Where I used to work when those were common, getting it wrong was so common that Corporate issued a memo that all 4G63 timing belts were to be done by ONE person, who was the roving tech for all 17 locations.
He was friends with one of the Buschurs (who apprently used to work for the company) and he called them to chat about 4G63s, and they said that when they did a timing belt they would drop the whole drivetrain out so they could do it without a fenderwell in the way.
IIRC the issue was that there was a cammed idler pulley to adjust AND a hydraulic tensioner, and you had to get the cammed pulley just right for the hydraulic tensioner to be in a certain range. So you needed three hands, a vernier, and the body was exactly in the way.
I recall a couple cases where a tech went out on a road test for an alignment or something and the timing belt broke.
Pontiac Sprint 6 is an engine I've been wanting to find and mess with, but nobody makes parts for them- so each Delorean I6 when it dies, it's parts are transplanted into other pontiacs to keep them alive. I heard people claim that the belts snap, even though they were even rated for engine life in the late 60s.
Maybe the Olds/Buick Quad 4? That engine was a serious competitor to the 4A-GE and Honda D/B series, just undone by classic GM internal warring.
In reply to GIRTHQUAKE :
The Quad 4 HO made the same power from the same displacement as the contemporary M3. Sadly they were put in N bodies, which were stretched J bodies which were "not invented here" bastardizations of the Opel Kadett.

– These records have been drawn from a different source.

(* ===== verification/Listing.v ===== *)
(** * Reading the catalog

    The read side of [crates/record-store-metadata/src/redb_store.rs], with the
    request and page types of [types.rs]: lookups, listings with their cursors,
    usage, and the scans the storage maintenance relies on. A read sees one
    consistent snapshot of the tables, so it is a function of the catalog; the
    failures of the database file and of JSON decoding are not modelled. *)

From S2P Require Import Prelude Bytes Tables ObjectLock CoreTypes Keys Catalog Commands.
Import ObjectLock CoreTypes Keys Catalog Commands.

Module Listing.

(** ** Requests and pages ([types.rs]) *)

Record ListObjectsRequest := {
  lo_bucket_id : bytes; lo_prefix : bytes; lo_start_after : option bytes; lo_limit : Z }.
Record ObjectMetadataPage := { objects : list ObjectMetadata; next_key : option bytes }.

Record ListObjectVersionsRequest := {
  lv_bucket_id : bytes; lv_prefix : bytes; lv_key_marker : option bytes;
  lv_version_id_marker : option bytes; lv_limit : Z }.
Record ListedObjectVersion := { listed_record : ObjectVersionRecord; is_latest : bool }.
Record ObjectVersionPage := {
  page_versions : list ListedObjectVersion; next_key_marker : option bytes;
  next_version_id_marker : option bytes }.

Record ListMultipartUploadsRequest := {
  lu_bucket_id : bytes; lu_prefix : bytes; lu_key_marker : option bytes;
  lu_upload_id_marker : option bytes; lu_limit : Z }.
Record MultipartUploadPage := { uploads : list MultipartUpload; next_upload_id_marker : option bytes }.

Record LockedVersion := {
  locked_bucket_id : bytes; locked_key : bytes; locked_version_id : bytes; locked_state : ObjectLockState }.
Record LockedVersionPage := { locked_versions : list LockedVersion; next_locked : option bytes }.

Record PayloadReferencePage := { object_ids : list bytes; next_object_id : option bytes }.

Record StorageUsage := {
  su_object_count : Z; su_bytes_used : Z; su_bucket_count : Z; su_version_count : Z;
  su_version_bytes : Z; su_physical_bytes : Z; su_temporary_multipart_bytes : Z }.
Record BucketUsageSummary := {
  bs_object_count : Z; bs_logical_bytes : Z; bs_version_count : Z; bs_version_bytes : Z;
  bs_multipart_bytes : Z }.

(** ** Lookups *)

Definition get_bucket (id : bytes) (c : Catalog) : option Bucket := BUCKETS c !! bucket_key id.
Definition get_bucket_by_name (name : bytes) (c : Catalog) : option Bucket := BUCKET_NAMES c !! name.
Definition list_buckets (c : Catalog) : list Bucket := (table_iter (BUCKET_NAMES c)).*2.

Definition get_object (bucket key : bytes) (c : Catalog) : option ObjectMetadata :=
  OBJECTS c !! object_key bucket key.

Definition get_object_version (bucket key version : bytes) (c : Catalog) : option ObjectVersionRecord :=
  record ← VERSIONS c !! version;
  if record_matches record bucket key then Some record else None.

Definition get_null_version (bucket key : bytes) (c : Catalog) : option ObjectVersionRecord :=
  id ← NULL_VERSIONS c !! object_key bucket key;
  VERSIONS c !! id.

Definition get_object_lock (version : bytes) (c : Catalog) : ObjectLockState :=
  default {| retention := None; legal_hold := false |} (OBJECT_LOCKS c !! lock_key version).

Definition get_multipart_upload (id : bytes) (c : Catalog) : option MultipartUpload := MULTIPART c !! id.

(** ** Current objects *)

Definition list_objects (request : ListObjectsRequest) (c : Catalog) : ObjectMetadataPage :=
  if lo_limit request =? 0 then {| objects := []; next_key := None |}
  else
    let prefix := object_prefix (lo_bucket_id request) (lo_prefix request) in
    let start := match lo_start_after request with
                 | None => prefix
                 | Some value => object_prefix (lo_bucket_id request) value ++ [0]
                 end in
    let end_ := prefix_successor prefix in
    let found := (scan_limit (lo_limit request) (table_range start end_ (OBJECTS c))).*2 in
    let '(found, more) := trim (lo_limit request) found in
    {| objects := found; next_key := if more then o_key <$> last found else None |}.

(** ** Versions *)

(** [current_version_read]. *)
Definition current_version_read (key : bytes) (c : Catalog) : option bytes := current_version_of c key.

(** The loop body: an entry of the order index, its record, and whether it is current. *)
Definition listed_version (bucket id : bytes) (c : Catalog) : option ListedObjectVersion :=
  record ← VERSIONS c !! id;
  Some {| listed_record := record;
          is_latest := bool_decide (current_version_read (object_key bucket (record_key record)) c =
                                    Some (version_id record)) |}.

Definition list_object_versions (request : ListObjectVersionsRequest) (c : Catalog)
    : result MetadataError ObjectVersionPage :=
  if negb (Bool.eqb (is_some (lv_key_marker request)) (is_some (lv_version_id_marker request)))
  then Err (Database "list versions" "both markers are required")
  else if lv_limit request =? 0
  then Ok {| page_versions := []; next_key_marker := None; next_version_id_marker := None |}
  else
    let prefix := object_prefix (lv_bucket_id request) (lv_prefix request) in
    start ← match lv_key_marker request, lv_version_id_marker request with
            | Some marker_key, Some marker_id =>
                record ← ok_or (Database "list versions" "unknown marker") (VERSIONS c !! marker_id);
                if negb (bool_decide (record_key record = marker_key)) ||
                   negb (record_matches record (lv_bucket_id request) (record_key record))
                then Err (Database "list versions" "mismatched marker")
                else Ok (version_order_key record ++ [0])
            | _, _ => Ok prefix
            end;
    let end_ := prefix_successor prefix in
    out ← mapM (λ entry, ok_or (Database "list versions" "inconsistent index")
                           (listed_version (lv_bucket_id request) entry.2 c))
            (scan_limit (lv_limit request) (table_range start end_ (VERSION_ORDER c)));
    let '(out, truncated) := trim (lv_limit request) out in
    Ok {| page_versions := out;
          next_key_marker := if truncated then record_key ∘ listed_record <$> last out else None;
          next_version_id_marker := if truncated then version_id ∘ listed_record <$> last out else None |}.

(** ** Multipart uploads and parts *)

Definition max_bytes (a b : bytes) : bytes := if bool_decide (bytes_le a b) then b else a.

(** Where a listing resumes, from the markers of the request and the upload the
    upload marker names, if it still exists in the bucket. *)
Definition resume_point (bucket : bytes) (key_marker : option bytes) (marker : option MultipartUpload)
    (upload_id_marker : option bytes) : result MetadataError (option bytes) :=
  match key_marker, marker, upload_id_marker with
  | Some key, Some upload, Some _ =>
      if bool_decide (u_key upload = key) then Ok (Some (multipart_order_key upload ++ [0]))
      else Ok (Some (object_prefix bucket key ++ [0]))
  | Some key, None, Some _ => Ok (Some (object_prefix bucket key ++ [0]))
  | Some key, _, None => Ok (Some (object_prefix bucket key ++ [1]))
  | None, Some upload, Some _ => Ok (Some (multipart_order_key upload ++ [0]))
  | None, None, Some _ => Err MultipartUploadNotFound
  | None, _, None => Ok None
  end.

Definition list_multipart_uploads (request : ListMultipartUploadsRequest) (c : Catalog)
    : result MetadataError MultipartUploadPage :=
  let bucket := lu_bucket_id request in
  if lu_limit request =? 0 then Ok {| uploads := []; next_upload_id_marker := None |}
  else
    let prefix := object_prefix bucket (lu_prefix request) in
    let marker := id ← lu_upload_id_marker request;
                  upload ← MULTIPART c !! id;
                  if bool_decide (u_bucket_id upload = bucket) then Some upload else None in
    resume ← resume_point bucket (lu_key_marker request) marker (lu_upload_id_marker request);
    let start := match resume with None => prefix | Some resume => max_bytes resume prefix end in
    let end_ := prefix_successor prefix in
    if bool_decide (bytes_le end_ start) then Ok {| uploads := []; next_upload_id_marker := None |}
    else
      out ← mapM (λ entry, ok_or (Database "list multipart" "inconsistent index") (MULTIPART c !! entry.2))
              (scan_limit (lu_limit request) (table_range start end_ (MULTIPART_ORDER c)));
      let '(out, more) := trim (lu_limit request) out in
      Ok {| uploads := out; next_upload_id_marker := if more then u_id <$> last out else None |}.

Definition list_multipart_parts (id : bytes) (after : option Z) (limit : Z) (c : Catalog)
    : result MetadataError (list UploadedPart) :=
  if bool_decide (MULTIPART c !! id = None) then Err MultipartUploadNotFound
  else
    let start := match after with None => id | Some number => part_key id number ++ [0] end in
    Ok (take (Z.to_nat limit) (table_range start (prefix_successor id) (PARTS c))).*2.

(** ** Rules, usage, cleanup *)

Definition list_lifecycle_rules (bucket : option bytes) (c : Catalog) : list LifecycleRule :=
  filter (λ rule, bucket = None ∨ bucket = Some (l_bucket_id rule))
    (table_iter (LIFECYCLE_RULES c)).*2.

Definition storage_usage (c : Catalog) : StorageUsage :=
  {| su_object_count := counter c OBJECT_COUNT; su_bytes_used := counter c LOGICAL_BYTES;
     su_bucket_count := counter c BUCKET_COUNT; su_version_count := counter c VERSION_COUNT;
     su_version_bytes := counter c VERSION_BYTES; su_physical_bytes := counter c PHYSICAL_BYTES;
     su_temporary_multipart_bytes := counter c MULTIPART_BYTES |}.

Definition usage_summary (value : BucketUsage) : BucketUsageSummary :=
  {| bs_object_count := current_objects value; bs_logical_bytes := logical_bytes value;
     bs_version_count := versions value; bs_version_bytes := version_bytes value;
     bs_multipart_bytes := multipart_bytes value |}.

(** Every row of the usage table, the keys decoded as identifiers. *)
Definition bucket_usage (c : Catalog) : result MetadataError (gmap bytes BucketUsageSummary) :=
  if bool_decide (map_Forall (λ key _, length key = 16%nat) (BUCKET_USAGE c))
  then Ok (usage_summary <$> BUCKET_USAGE c)
  else Err (Database "decode bucket usage key" "bucket identifier is malformed").

Definition pending_cleanup (limit : Z) (c : Catalog) : list bytes :=
  (take (Z.to_nat limit) (table_iter (CLEANUP c))).*1.

(** ** The storage-event journal *)

Definition event_le (p q : Z * MutationEvent) : Prop := p.1 ≤ q.1.
#[export] Instance event_le_dec : RelDecision event_le.
Proof. intros p q. unfold event_le. apply _. Defined.

Definition pending_mutation_events (after limit : Z) (c : Catalog) : list MutationEvent :=
  let limit := Z.max 1 (Z.min limit 10000) in
  let rows := merge_sort event_le (map_to_list (MUTATION_EVENTS c)) in
  (take (Z.to_nat limit) (filter (λ kv, u64_saturating_add after 1 ≤ kv.1) rows)).*2.

(** ** Locks *)

(** The loop over the lock table; [found] is the page so far, in reverse. *)
Fixpoint locks_loop (limit : Z) (c : Catalog) (entries : list (bytes * ObjectLockState))
    (found : list LockedVersion) : LockedVersionPage :=
  match entries with
  | [] => {| locked_versions := reverse found; next_locked := None |}
  | (key, state) :: entries =>
      if Z.of_nat (length found) =? limit
      then {| locked_versions := reverse found; next_locked := locked_version_id <$> head found |}
      else match VERSIONS c !! key with
           | None => locks_loop limit c entries found
           | Some record =>
               locks_loop limit c entries
                 ({| locked_bucket_id := record_bucket record; locked_key := record_key record;
                     locked_version_id := version_id record; locked_state := state |} :: found)
           end
  end.

Definition list_object_locks (after : option bytes) (limit : Z) (c : Catalog)
    : result MetadataError LockedVersionPage :=
  if (limit =? 0) || (1000 <? limit)
  then Err (Database "list object locks" "limit must be between 1 and 1000")
  else
    let start := match after with None => [] | Some id => lock_key id ++ [0] end in
    Ok (locks_loop limit c (filter (λ kv, bytes_le start kv.1) (table_iter (OBJECT_LOCKS c))) []).

(** ** Payload references *)

(** [BTreeSet::insert] on the ascending list of the elements. *)
Fixpoint set_insert (x : bytes) (s : list bytes) : list bytes :=
  match s with
  | [] => [x]
  | y :: s' =>
      if bool_decide (x = y) then s
      else if bool_decide (bytes_lt x y) then x :: s else y :: set_insert x s'
  end.

(** The closure [insert]: keeps at most [limit + 1] of the smallest identifiers. *)
Definition insert_bounded (after : option bytes) (limit : Z) (identifiers : list bytes) (id : bytes)
    : list bytes :=
  if match after with None => true | Some after => bool_decide (bytes_lt after id) end
  then
    let identifiers := set_insert id identifiers in
    if limit + 1 <? Z.of_nat (length identifiers) then pop identifiers else identifiers
  else identifiers.

Definition list_payload_references (after : option bytes) (limit : Z) (c : Catalog)
    : result MetadataError PayloadReferencePage :=
  if (limit =? 0) || (1000 <? limit)
  then Err (Database "list payload references" "limit must be between 1 and 1000")
  else
    let of_versions := o_id <$> omap as_object (table_iter (VERSIONS c)).*2 in
    let of_parts := p_object_id <$> (table_iter (PARTS c)).*2 in
    let identifiers := foldl (insert_bounded after limit) [] of_versions in
    let identifiers := foldl (insert_bounded after limit) identifiers of_parts in
    let '(identifiers, truncated) := trim limit identifiers in
    Ok {| object_ids := identifiers; next_object_id := if truncated then last identifiers else None |}.

(** Scans the versions, then the parts. *)
Definition payload_referenced (id : bytes) (c : Catalog) : bool :=
  existsb (λ record, match record with
                     | ObjectRecord metadata _ => bool_decide (o_id metadata = id)
                     | MarkerRecord _ _ => false
                     end) (table_iter (VERSIONS c)).*2 ||
  existsb (λ part, bool_decide (p_object_id part = id)) (table_iter (PARTS c)).*2.

End Listing.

and now I want a Quad 4 in a Pontiac LeMans.
Unfortunately they were not equipped with balance shafts and the engine was GM's lesson in not using a sheetmetal timing cover on a chain fed DOHC if you want good NVH. The 2.4 gained balance shafts, which helped immensely, and it gained head bolts twice as long which helped head gasket life too.
People say the Ecotec was a SAAB design, but when I see one I see a Quad 4 with its problems removed. Same block layout, even drove the power steering pump from a camshaft on models with hydraulic power steering.
te72
HalfDork
11/12/22 1:40 p.m.
Curtis73 (Forum Supporter) said:
Growl_R said:
How 'bout Volkswagen's VR6 and it's W8, 12 and 16 variants?
Used in VW, Audi, Porsche, Bentley, and Bugatti
Compact, can make power and SOUND AWESOME!
Sell me on this. If I pick up the AE70 Corolla I'm hoping for, I'll be looking for something that fits where a 4-banger was and makes lots of gooder power. I just know nothing about them.
Much as an E70 with extra cylinders would be fun, my inclination as a fellow (former) E70 owner would be to put one of these engines in it:
5-valve 4AGE from an AE111, because they sound awesome and make 160hp out of the gate, with a bit more on the table if you want. Plus, factory ITB's. Did I mention the awesome sound? They sound awesome. Likely my favorite 4-cylinder sound ever. Something about Yamaha makes good sounds. They should make instruments and audio equipment, they clearly know what they're doing! =P
3SGE Beams, if you wanna keep it in the family but want an easy 200+hp.
K20/K24 if you wanna drop a few lbs, add displacement, and make Formual Atlantic power without FA maintenance.